It made sense why— Jean typically parted his hair to the right, and had done so ever since it grew long enough to sweep to a side. It was a fresh change, just today that the man had gotten his hair trimmed and made the decision that he preferred the way his curls lay when swept left instead of right.
And right there, nestled in the inky black above Jean's right temple, was a previously hidden treasure. A sprawling streak of silver, so stark against the sea of rich, dark curls it threaded into and around, like moonlight streaming through a canopy of shadowed leaves.
Jeremy was staring. He knew he was staring, but there was absolutely nothing he could do to stop himself as his eyes traced every pale thread and caught even more of them dispersed along Jean's scalp, peppered in the night sky like shooting stars, like the trail of a firework before it burst.
"Do you not like the haircut?" Jean eventually asked, his voice softened by a hesitancy that made Jeremy's heart shatter.

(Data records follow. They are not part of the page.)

(** * FakeDetectorTrainer: the training session of [src/training.py]

    A shallow embedding of the class [FakeDetectorTrainer] and of the
    properties its specification states about it.

    The session object, the process-wide torch state (autograd mode, seeds),
    the logger and the file system are one explicit [World]; every method is
    a computation in a state-and-exception monad over it.  An exception
    leaves the world as it was at the [raise], which is what a Python caller
    observes after catching it.

    torch itself (tensors, [nn.Module], the optimizer, autograd) is an
    interface, [Torch]: the harness is verified for every implementation of
    it, and a small linear-regression instance is used to run it. *)

From stdpp Require Import base option list strings gmap.
From Stdlib Require Import ZArith Floats Lia.

Open Scope Z_scope.

(** ** Python values *)

(** What [_mini_batch] returns and what the histories hold: a Python float
    (IEEE 754 binary64) or [None]. *)
Definition PyVal : Type := option float.

(** [bool(v)] for [None] and floats: [None], [0.0] and [-0.0] are falsy,
    everything else (NaN included) is truthy. *)
Definition truthy (v : PyVal) : bool :=
  match v with
  | None => false
  | Some f => negb (PrimFloat.eqb f 0%float)
  end.

(** [float(n)] for the result of [len]: exact below [2^53], rounded to
    nearest above. *)
Definition float_of_len (n : nat) : float :=
  PrimFloat.of_uint63 (Uint63.of_Z (Z.of_nat n)).

(** [range(n)]: empty when [n <= 0]. *)
Definition range (n : Z) : list Z := map Z.of_nat (seq 0 (Z.to_nat n)).

(** The seeds [torch.manual_seed] accepts: [-2^63 <= seed < 2^64]. *)
Definition seed_accepted (seed : Z) : Prop :=
  - 2 ^ 63 <= seed < 2 ^ 64.

(** ** Exceptions *)

(** The exception classes the code meets.  [RuntimeError] stands for the
    class and its subclasses, which is what [except RuntimeError] catches;
    [OtherException] for any class that is not one of the others. *)
Inductive Exn : Type :=
| AttributeError (attr : string)
| ZeroDivisionError
| RuntimeError (msg : string)
| FileNotFoundError (path : string)
| ValueError (msg : string)
| OtherException (cls : string).

Inductive Result (A : Type) : Type :=
| Ok (a : A)
| Err (e : Exn).
Arguments Ok {A} a.
Arguments Err {A} e.

(** [a / n] with [a] a float and [n] an int: Python raises on [n = 0]. *)
Definition py_truediv (a : float) (n : nat) : Result float :=
  match n with
  | O => Err ZeroDivisionError
  | S _ => Ok (PrimFloat.div a (float_of_len n))
  end.

(** ** The torch interface *)

Definition Device : Type := string.

(** The capabilities the session is built from.  [StateDict] is what
    [model.state_dict()] holds (parameters and buffers), [Grads] the [.grad]
    fields of the parameters, [OptState] what [optimizer.state_dict()]
    holds.  A tensor carries its autograd graph, so [backward] needs only
    the loss.  One instance is one model/optimizer architecture. *)
Class Torch : Type := {
  Tensor : Type;
  StateDict : Type;
  Grads : Type;
  OptState : Type;
  (** [x.to(device)] *)
  tensor_to : Tensor -> Device -> Result Tensor;
  (** [module.to(device)], in place *)
  module_to : StateDict -> Device -> Result StateDict;
  (** [module(x)] given the mode flag [module.training] and the autograd
      mode [torch.is_grad_enabled()]; buffers may change *)
  forward : StateDict -> bool -> bool -> Tensor -> Result (Tensor * StateDict);
  (** [loss.backward()]: accumulates into the gradients *)
  backward : Tensor -> Grads -> Result Grads;
  (** [loss.item()] *)
  item : Tensor -> float;
  (** [optimizer.zero_grad()] *)
  zero_grad : Grads -> Grads;
  (** [optimizer.step()]: updates the parameters it was built on *)
  opt_step : OptState -> StateDict -> Grads -> Result (OptState * StateDict);
  (** same keys and shapes: [load_state_dict] accepts the second for the
      first *)
  sd_compatible : StateDict -> StateDict -> bool;
  opt_compatible : OptState -> OptState -> bool;
  (** what a strict [load_state_dict] that raises leaves in the module: the
      tensors of the second whose keys and shapes match have been copied
      into the first by the time the error is raised *)
  sd_rejected : StateDict -> StateDict -> StateDict
}.

Section Trainer.
Context `{T : Torch}.

(** A loss function object: [loss_fn(yhat, y)]. *)
Definition LossFn : Type := Tensor -> Tensor -> Result Tensor.

(** An [nn.Module]: its state, the gradients of its parameters and the flag
    [training] that [train()] and [eval()] set. *)
Record Module : Type := {
  state_dict : StateDict;
  grads : Grads;
  training : bool
}.

(** A data loader: its batches in iteration order; [len] is their number. *)
Definition DataLoader : Type := list (Tensor * Tensor).

(** What a [SummaryWriter] has been asked to do, oldest first. *)
Inductive WriterEvent : Type :=
| AddScalars (main_tag : string) (scalars : list (string * PyVal)) (step : Z)
| Flush.

Record SummaryWriter : Type := {
  log_dir : string;
  events : list WriterEvent
}.

(** The attributes of a [FakeDetectorTrainer].  [device] is [None] while the
    attribute does not exist. *)
Record Session : Type := {
  model : Module;
  optimizer : OptState;
  train_loss_fn : LossFn;
  val_loss_fn : LossFn;
  n_labels : Z;
  train_loader : option DataLoader;
  val_loader : option DataLoader;
  writer : option SummaryWriter;
  losses : list PyVal;
  val_losses : list PyVal;
  total_epochs : Z;
  device : option Device
}.

(** A checkpoint as [torch.save] writes it: a copy of the five entries. *)
Record Checkpoint : Type := {
  ck_model : StateDict;
  ck_optimizer : OptState;
  ck_total_epochs : Z;
  ck_losses : list PyVal;
  ck_val_losses : list PyVal
}.

(** What lives outside the session object.  The seeds are recorded as
    [set_seed] leaves them; [forward] is not given them. *)
Record Env : Type := {
  grad_enabled : bool;          (* torch.is_grad_enabled() *)
  inference : bool;             (* torch.is_inference_mode_enabled() *)
  cudnn_deterministic : bool;
  cudnn_benchmark : bool;
  manual_seed : option Z;       (* last torch.manual_seed *)
  cuda_manual_seed : option Z;  (* last torch.cuda.manual_seed_all *)
  cuda_available : bool;        (* torch.cuda.is_available() *)
  now : string;                 (* datetime.now().strftime("%Y%m%d-%H%M%S") *)
  warnings : list string;       (* logger.warning, oldest first *)
  files : gmap string Checkpoint
}.

Record World : Type := {
  self : Session;
  env : Env
}.

(** *** Field updates *)

Definition with_model (m : Module) (s : Session) : Session :=
  {| model := m; optimizer := optimizer s;
     train_loss_fn := train_loss_fn s; val_loss_fn := val_loss_fn s;
     n_labels := n_labels s;
     train_loader := train_loader s; val_loader := val_loader s;
     writer := writer s; losses := losses s; val_losses := val_losses s;
     total_epochs := total_epochs s; device := device s |}.

Definition with_optimizer (o : OptState) (s : Session) : Session :=
  {| model := model s; optimizer := o;
     train_loss_fn := train_loss_fn s; val_loss_fn := val_loss_fn s;
     n_labels := n_labels s;
     train_loader := train_loader s; val_loader := val_loader s;
     writer := writer s; losses := losses s; val_losses := val_losses s;
     total_epochs := total_epochs s; device := device s |}.

Definition with_loaders (tl vl : option DataLoader) (s : Session) : Session :=
  {| model := model s; optimizer := optimizer s;
     train_loss_fn := train_loss_fn s; val_loss_fn := val_loss_fn s;
     n_labels := n_labels s;
     train_loader := tl; val_loader := vl;
     writer := writer s; losses := losses s; val_losses := val_losses s;
     total_epochs := total_epochs s; device := device s |}.

Definition with_writer (w : option SummaryWriter) (s : Session) : Session :=
  {| model := model s; optimizer := optimizer s;
     train_loss_fn := train_loss_fn s; val_loss_fn := val_loss_fn s;
     n_labels := n_labels s;
     train_loader := train_loader s; val_loader := val_loader s;
     writer := w; losses := losses s; val_losses := val_losses s;
     total_epochs := total_epochs s; device := device s |}.

Definition with_losses (l : list PyVal) (s : Session) : Session :=
  {| model := model s; optimizer := optimizer s;
     train_loss_fn := train_loss_fn s; val_loss_fn := val_loss_fn s;
     n_labels := n_labels s;
     train_loader := train_loader s; val_loader := val_loader s;
     writer := writer s; losses := l; val_losses := val_losses s;
     total_epochs := total_epochs s; device := device s |}.

Definition with_val_losses (l : list PyVal) (s : Session) : Session :=
  {| model := model s; optimizer := optimizer s;
     train_loss_fn := train_loss_fn s; val_loss_fn := val_loss_fn s;
     n_labels := n_labels s;
     train_loader := train_loader s; val_loader := val_loader s;
     writer := writer s; losses := losses s; val_losses := l;
     total_epochs := total_epochs s; device := device s |}.

Definition with_total_epochs (n : Z) (s : Session) : Session :=
  {| model := model s; optimizer := optimizer s;
     train_loss_fn := train_loss_fn s; val_loss_fn := val_loss_fn s;
     n_labels := n_labels s;
     train_loader := train_loader s; val_loader := val_loader s;
     writer := writer s; losses := losses s; val_losses := val_losses s;
     total_epochs := n; device := device s |}.

Definition with_device (d : option Device) (s : Session) : Session :=
  {| model := model s; optimizer := optimizer s;
     train_loss_fn := train_loss_fn s; val_loss_fn := val_loss_fn s;
     n_labels := n_labels s;
     train_loader := train_loader s; val_loader := val_loader s;
     writer := writer s; losses := losses s; val_losses := val_losses s;
     total_epochs := total_epochs s; device := d |}.

Definition with_state_dict (sd : StateDict) (m : Module) : Module :=
  {| state_dict := sd; grads := grads m; training := training m |}.

Definition with_grads (g : Grads) (m : Module) : Module :=
  {| state_dict := state_dict m; grads := g; training := training m |}.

"What? No! I love it for you, it's gray!" He stupidly blurted out, cringing as Jean's eyes widened at the slip. He hurriedly followed up with a correction, unable to stop himself from rambling on and likely making it worse, "GREAT, I meant great! It looks great, it... It's really good."
Jean shot him a withering glare, shutting up any further attempts to smooth over the slip. His expression softened, almost mournful as he reached up towards the thickest chunk of silver and gently twisted a ringlet around his finger to coax it into view. "I was told it is likely from stress… It will not go away or get better," he offered as explanation, leaving a thousand bitter truths unsaid in the silence that followed.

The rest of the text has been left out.